#### BRIEF:
The listing below holds a line with "if negb (JS.truthy linkHeader) then None" and a line with "[fuel] pages. An". Reproduce those two lines exactly, plus everything between them.

# # #

Definition is_word (c : option code_unit) : bool :=
  match c with
  | Some c => is_upper c || is_lower c || ((48 <=? c) && (c <=? 57))%N
              || (c =? 95)%N
  | None => false
  end.

Section Matcher.

Variable fl : flags.

(** Canonicalize: with flag [i] a code unit is compared through its upper
    case; a code unit outside Basic Latin never canonicalizes into it, and
    the patterns of this program hold Basic Latin letters only. *)
Definition canon (c : code_unit) : code_unit :=
  if ignoreCase fl then upper_cu c else c.

(** A class has [c] when one of its members canonicalizes as [c] does. *)
Definition class_has (items : list class_item) (c : code_unit) : bool :=
  existsb (fun it => item_has it c) items
  || (ignoreCase fl
      && existsb (fun it => item_has it (upper_cu c) || item_has it (lower_cu c))
                 items).

Definition at_line_start (st : mstate) : bool :=
  match prev st with
  | None => true
  | Some c => multiline fl && is_line_terminator c
  end.

Definition at_word_boundary (st : mstate) : bool :=
  xorb (is_word (prev st)) (is_word (hd_error (rest st))).

Definition step_if (ok : code_unit -> bool) (k : mstate -> option mstate)
  (st : mstate) : option mstate :=
  match rest st with
  | c :: t => if ok c then k (advance st c t) else None
  | [] => None
  end.

(** The greedy part of a quantifier: up to [n] further iterations, each of
    which has to consume input (an empty iteration is a failure), then the
    continuation. *)
Fixpoint repeat_greedy (m : (mstate -> option mstate) -> mstate -> option mstate)
  (k : mstate -> option mstate) (n : nat) (st : mstate) : option mstate :=
  match n with
  | 0 => k st
  | S n' =>
    match m (fun st' => if Nat.eqb (pos st') (pos st) then None
                        else repeat_greedy m k n' st') st with
    | Some r => Some r
    | None => k st
    end
  end.

(** The [min] compulsory iterations of a quantifier, then the greedy part.
    An unbounded quantifier is bounded by the input left: every greedy
    iteration consumes at least one code unit. *)
Fixpoint repeat_min (m : (mstate -> option mstate) -> mstate -> option mstate)
  (max : option nat) (k : mstate -> option mstate) (n : nat) (st : mstate)
  : option mstate :=
  match n with
  | 0 =>
    repeat_greedy m k
      (match max with Some b => b | None => List.length (rest st) end) st
  | S n' => m (repeat_min m max k n') st
  end.

Fixpoint rmatch (r : regex) (k : mstate -> option mstate) (st : mstate)
  {struct r} : option mstate :=
  match r with
  | Empty => k st
  | Chr c => step_if (fun x => (canon x =? canon c)%N) k st
  | Dot => step_if (fun x => negb (is_line_terminator x)) k st
  | Class neg items => step_if (fun x => xorb neg (class_has items x)) k st
  | Seq a b => rmatch a (rmatch b k) st
  | Alt a b =>
    match rmatch a k st with
    | Some res => Some res
    | None => rmatch b k st
    end
  | Repeat a mn mx =>
    repeat_min (fun k' st' => rmatch a k' (clear_caps (groups_of a) st'))
               (match mx with Some b => Some (b - mn) | None => None end)
               k mn st
  | Group n a => rmatch a (fun st' => k (set_cap n (pos st) (pos st') st')) st
  | Lookahead a =>
    match rmatch a Some st with
    | Some st' => k (with_caps st (caps st'))
    | None => None
    end
  | LineStart => if at_line_start st then k st else None
  | WordBoundary => if at_word_boundary st then k st else None
  end.

(** The match that starts at the current position, if there is one. *)
Definition match_here (r : regex) (i : nat) (p : option code_unit)
  (s : jsstring) : option mstate :=
  rmatch r Some {| pos := i; prev := p; rest := s; caps := [] |}.

(** The leftmost match at or after index [i], with its start index. *)
Fixpoint search (r : regex) (i : nat) (p : option code_unit) (s : jsstring)
  : option (nat * mstate) :=
  match match_here r i p s with
  | Some st => Some (i, st)
  | None =>
    match s with
    | [] => None
    | c :: t => search r (S i) (Some c) t
    end
  end.

End Matcher.

(** A regular expression literal: flags and pattern. *)
Record regexp := { re_flags : flags; re_pattern : regex }.

(** The result of [exec]: where the match starts and ends, and its groups. *)
Record match_result := {
  m_input : jsstring;
  m_index : nat;
  m_end : nat;
  m_caps : list (nat * (nat * nat))
}.

Definition exec (re : regexp) (s : jsstring) : option match_result :=
  match search (re_flags re) (re_pattern re) 0 None s with
  | Some (i, st) =>
    Some {| m_input := s; m_index := i; m_end := pos st; m_caps := caps st |}
  | None => None
  end.

(** [m[0]], always a string. *)
Definition m0 (m : match_result) : jsstring :=
  substring (m_input m) (m_index m) (m_end m).

(** [m[n]] for a group: [None] is [undefined], the group took no part. *)
Definition mgroup (n : nat) (m : match_result) : option jsstring :=
  match get_cap n (m_caps m) with
  | Some (a, b) => Some (substring (m_input m) a b)
  | None => None
  end.

(** [s.replace(re, '')] for a pattern without flag [g]: the first match is
    cut out. *)
Definition replace_empty (re : regexp) (s : jsstring) : jsstring :=
  match exec re s with
  | Some m => firstn (m_index m) s ++ skipn (m_end m) s
  | None => s
  end.

Section Split.

Variable re : regexp.
Variable s : jsstring.

(** [s.split(re)] for a pattern without groups, as RegExp.prototype[@@split]
    runs it: [p] is where the current piece starts, [q] the index tried;
    a match at [q] that ends at [e <> p] closes the piece [s[p..q)] and the
    next piece starts at [e]; the indices up to [e] are passed over
    ([skip]); the last piece runs to the end of the string. *)
Fixpoint split_from (p q : nat) (pv : option code_unit) (rs : jsstring)
  (skip : nat) : list jsstring :=
  match rs with
  | [] => [substring s p (List.length s)]
  | c :: t =>
    match skip with
    | S skip' => split_from p (S q) (Some c) t skip'
    | 0 =>
      match match_here (re_flags re) (re_pattern re) q pv rs with
      | None => split_from p (S q) (Some c) t 0
      | Some st =>
        let e := Nat.min (pos st) (List.length s) in
        if Nat.eqb e p then split_from p (S q) (Some c) t 0
        else substring s p q :: split_from e (S q) (Some c) t (e - S q)
      end
    end
  end.

Definition split : list jsstring :=
  match s with
  | [] =>
    match match_here (re_flags re) (re_pattern re) 0 None [] with
    | Some _ => []
    | None => [[]]
    end
  | _ => split_from 0 0 None s 0
  end.

End Split.

(** Pattern notation helpers. *)
Fixpoint seq (l : list regex) : regex :=
  match l with
  | [] => Empty
  | [r] => r
  | r :: t => Seq r (seq t)
  end.

Fixpoint alt (l : list regex) : regex :=
  match l with
  | [] => Class false []
  | [r] => r
  | r :: t => Alt r (alt t)
  end.

Definition str (s : string) : regex := seq (map Chr (lit s)).
Arguments str s%_string.
Definition star (r : regex) : regex := Repeat r 0 None.
Definition plus (r : regex) : regex := Repeat r 1 None.
Definition opt (r : regex) : regex := Repeat r 0 (Some 1).
Definition rep (r : regex) (a b : nat) : regex := Repeat r a (Some b).
Definition digit : regex := Class false [CDigit].
Definition space : regex := Class false [CSpace].
Definition one_of (s : string) : regex := Class false (map CChar (lit s)).
Arguments one_of s%_string.

End RegExp.
Export RegExp.

(** ** Values, exceptions and the [scholarships] array *)

Module Runtime.

(** What the caller may hand over as the completion text: it only checks the
    content for truthiness, so any JSON scalar can arrive, not only a
    string. *)
Inductive value :=
| VUndefined
| VNull
| VBoolean (b : bool)
| VNumber (n : N)
| VString (s : jsstring).

Inductive error :=
| TypeError (msg : string).

Inductive outcome (A : Type) :=
| Return (a : A)
| Throw (e : error).
Arguments Return {A} a.
Arguments Throw {A} e.

Record Scholarship := {
  name : jsstring;
  amount : jsstring;
  eligibility : jsstring;
  deadline : jsstring;
  description : jsstring;
  link : jsstring
}.

(** Statements of a [try] block: they run on the [scholarships] array, which
    is declared outside the block and so keeps what was pushed before a
    throw. *)
Definition M (A : Type) : Type :=
  list Scholarship -> outcome A * list Scholarship.

Definition ret {A} (a : A) : M A := fun arr => (Return a, arr).

Definition bind {A B} (c : M A) (f : A -> M B) : M B :=
  fun arr =>
    match c arr with
    | (Return a, arr') => f a arr'
    | (Throw e, arr') => (Throw e, arr')
    end.

Definition lift {A} (o : outcome A) : M A := fun arr => (o, arr).

Definition push (l : list Scholarship) : M unit :=
  fun arr => (Return tt, arr ++ l).

Definition array_length : M nat := fun arr => (Return (List.length arr), arr).

(** [try { body } catch (error) { console.error(...) }] followed by the
    statements after it, which only read the array. *)
Definition try_catch_then {A} (body : M unit) (after : list Scholarship -> A) : A :=
  after (snd (body [])).

(** [arr.slice(0, n)]. *)
Definition slice0 {A} (n : nat) (arr : list A) : list A := firstn n arr.

(** [for (const x of l) { ... return r ... } return d]: the body gives
    [Some r] when it returns from the function and [None] when it goes on to
    the next element. *)
Fixpoint for_of_return {A R} (l : list A) (body : A -> option R) (d : R) : R :=
  match l with
  | [] => d
  | x :: t =>
    match body x with
    | Some r => r
    | None => for_of_return t body d
    end
  end.

(** [text.split(re)] as a method call on a value: only strings have it. *)
Definition call_split (v : value) (re : regexp) : outcome (list jsstring) :=
  match v with
  | VString s => Return (split re s)
  | _ => Throw (TypeError "split is not a function")
  end.
(** The longest prefix without a greater-than sign, and what follows. *)
Fixpoint spanNotGt (s : string) : string * string :=
  match s with
  | EmptyString => (EmptyString, EmptyString)
  | String c r =>
      if isGt c then (EmptyString, s)
      else let '(body, rest) := spanNotGt r in (String c body, rest)
  end.

(** [link.match(/<([^>]+)>/)]: the captured group of the leftmost match. *)
Fixpoint angleMatch (s : string) : option string :=
  match s with
  | EmptyString => None
  | String c r =>
      if isLt c then
        match spanNotGt r with
        | (String b body, String _ _) => Some (String b body)
        | _ => angleMatch r
        end
      else angleMatch r
  end.

(** The text [rel="next"]. *)
Definition relNext : string := "rel=" ++ JS.dquote ++ "next" ++ JS.dquote.

(** The loop of [extractNextPageUrl] over the links. *)
Fixpoint firstNextLink (links : list string) : option string :=
  match links with
  | [] => None
  | link :: rest =>
      if JS.includes link relNext then angleMatch link else firstNextLink rest
  end.

(** [extractNextPageUrl(linkHeader)]; [None] is [null]. *)
Definition extractNextPageUrl (linkHeader : option string) : option string :=
  if negb (JS.truthy linkHeader) then None
  else firstNextLink (JS.splitOn isComma (JS.orElse linkHeader "")).

(** What [axios.get] on a page of products settles with: the products and
    the [link] header of the response, or an error with its message and,
    when the server answered, the status of the answer. *)
Inductive pageResponse : Type :=
  | PageOk (products : list product) (link : option string)
  | PageError (message : string) (responseStatus : option nat).

(** [error.response?.status === n] *)
Definition isStatus (n : nat) (responseStatus : option nat) : bool :=
  match responseStatus with
  | Some status0 => (status0 =? n)%nat
  | None => false
  end.

Section Pages.

(** The remote catalog reader: the response to a GET of a URL. *)
Variable httpGet : string -> pageResponse.

(** The loop [while (nextPageUrl)] of [getAllProducts]: the products so
    far, the pauses so far; [None] when the loop has not ended within
    [fuel] pages. An error leaves the loop for the [catch] block. *)
Fixpoint fetchPages (fuel : nat) (nextPageUrl : option string)
    (allProducts : list product) (log : list event)
  : option (Exc (list product) * list event) :=
  if negb (JS.truthy nextPageUrl) then Some (Ok allProducts, log)
  else
    match fuel with
    | O => None
    | Datatypes.S fuel' =>
        match httpGet (JS.orElse nextPageUrl "") with
        | PageOk products link =>
            let allProducts' := (allProducts ++ products)%list in
            let next := extractNextPageUrl link in
            fetchPages fuel' next allProducts'
              (if JS.truthy next then (log ++ [EvDelay 200])%list else log)
        | PageError message responseStatus =>
            if isStatus 429 responseStatus then Some (Ok [], log)
            else Some (Throw message, log)
        end
    end.

(** [getAllProducts()] for a client with the given [baseURL]. *)
Definition getAllProducts (fuel : nat) (baseURL : string)
  : option (Exc (list product) * list event) :=
  fetchPages fuel (Some (baseURL ++ "/products.json?limit=250")) [] [].

End Pages.

(** *** Duplicate detection by scan *)

(** [variant.sku && variant.sku.toLowerCase() === sku?.toLowerCase()] *)
Definition variantSkuMatches (sku0 : option string) (v : variant) : bool :=
  match sku v, sku0 with
  | Some k, Some s => negb (JS.isEmpty k) && String.eqb (JS.toLowerCase k) (JS.toLowerCase s)
  | _, _ => false
  end.

(** [productExists(csvItem, existingProducts)]: the scan throws on a
    product without a title that it reaches. *)
Fixpoint productExists (csvItem0 : csvItem) (existingProducts : list product) : Exc bool :=
  match existingProducts with
  | [] => Ok false
  | p :: rest =>
      let skuMatch :=
        match variants p with
        | Some vs => existsb (variantSkuMatches (Item csvItem0)) vs
        | None => false
        end in
      match title p with
      | None => Throw "Cannot read properties of undefined (reading 'toLowerCase')"
      | Some t =>
          let titleMatch :=
            match Description csvItem0 with
            | Some d => String.eqb (JS.toLowerCase t) (JS.toLowerCase d)
            | None => false
            end in
          if skuMatch || titleMatch then Ok true else productExists csvItem0 rest
      end
  end.

(** *** The create-only batches *)

Section CreateOnly.

(** The settled outcome of mapping a row and posting its payload. *)
Variable createProduct : csvItem -> Exc product.
Variable updateProduct : csvItem -> product -> list change -> Exc product.
Variable getAllProducts0 : Exc (list product).

(** The async callback of [batch.map] in [processBatchParallel]. *)
Definition createOnlyItem (dryRun0 : bool) (csvItem0 : csvItem) : Exc itemValue :=
  tryCatch
    (if dryRun0 then Ok ItemDryRun
     else bindExc (createProduct csvItem0) (fun p => Ok (ItemCreated p)))
    (fun message => Ok (ItemFailure message (JS.orElse (Item csvItem0) "Unknown"))).

(** [results.created++] alone. *)
Definition countCreated (r : results) : results :=
  mkResults (total r) (created r + 1) (updated r) (skipped r) (errors r)
    (createdProducts r) (updatedProducts r) (errorDetails r).

(** The callback of [batchResults.forEach] in [processBatchParallel]. *)
Definition recordCreateOnly (batch : list csvItem) (result : settled itemValue)
    (index : nat) (r : results) : results :=
  match result with
  | fulfilled (ItemCreated p) => addCreated r p
  | fulfilled (ItemFailure error item) => addError r (ItemError item error)
  | fulfilled _ => countCreated r
  | rejected reason =>
      let item := JS.orElse (mbind Item (nth_error batch index)) "Unknown" in
      addError r (ItemError item (messageOr reason "Promise rejected"))
  end.

(** [processBatchParallel(batch, results, dryRun)] *)
Definition processBatchParallel (batch : list csvItem) (r : results) (dryRun0 : bool)
  : results :=
  let promises := List.map (createOnlyItem dryRun0) batch in
  let batchResults := allSettled promises in
  forEach (recordCreateOnly batch) batchResults r.

(** The body of the loop of [processBatchSequential]. *)
Definition createOnlyStep (dryRun0 : bool) (st : results * list event)
    (csvItem0 : csvItem) : results * list event :=
  let '(r, log) := st in
  if dryRun0 then (countCreated r, log ++ [EvDelay 100])%list
  else
    match createProduct csvItem0 with
    | Ok p => (addCreated r p, log ++ [EvDelay 100])%list
    | Throw message =>
        (addError r (ItemError (JS.orElse (Item csvItem0) "Unknown") message), log)
    end.

(** [processBatchSequential(batch, results, dryRun)] *)
Definition processBatchSequential (batch : list csvItem) (st : results * list event)
    (dryRun0 : bool) : results * list event :=
  fold_left (createOnlyStep dryRun0) batch st.

(** [createProductsFromCSV(csvData, shopifyProducts, options)]:
    [{ ...options, enableUpdates: false }]. *)
Definition createProductsFromCSV (fuel : nat) (csvData : list csvItem)
    (shopifyProducts : option (list product)) (opts : options)
  : option (Exc (results * list event)) :=
  let newOptions :=
    mkOptions (batchSize opts) (delayBetweenBatches opts) (dryRun opts)
      (parallelBatch opts) false in
  processProductsFromCSV createProduct updateProduct getAllProducts0 fuel csvData
    shopifyProducts newOptions.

# # #

#### OUTPUT FOR THIS EXERCISE:
  if negb (JS.truthy linkHeader) then None
  else firstNextLink (JS.splitOn isComma (JS.orElse linkHeader "")).

(** What [axios.get] on a page of products settles with: the products and
    the [link] header of the response, or an error with its message and,
    when the server answered, the status of the answer. *)
Inductive pageResponse : Type :=
  | PageOk (products : list product) (link : option string)
  | PageError (message : string) (responseStatus : option nat).

(** [error.response?.status === n] *)
Definition isStatus (n : nat) (responseStatus : option nat) : bool :=
  match responseStatus with
  | Some status0 => (status0 =? n)%nat
  | None => false
  end.

Section Pages.

(** The remote catalog reader: the response to a GET of a URL. *)
Variable httpGet : string -> pageResponse.

(** The loop [while (nextPageUrl)] of [getAllProducts]: the products so
    far, the pauses so far; [None] when the loop has not ended within
    [fuel] pages. An error leaves the loop for the [catch] block. *)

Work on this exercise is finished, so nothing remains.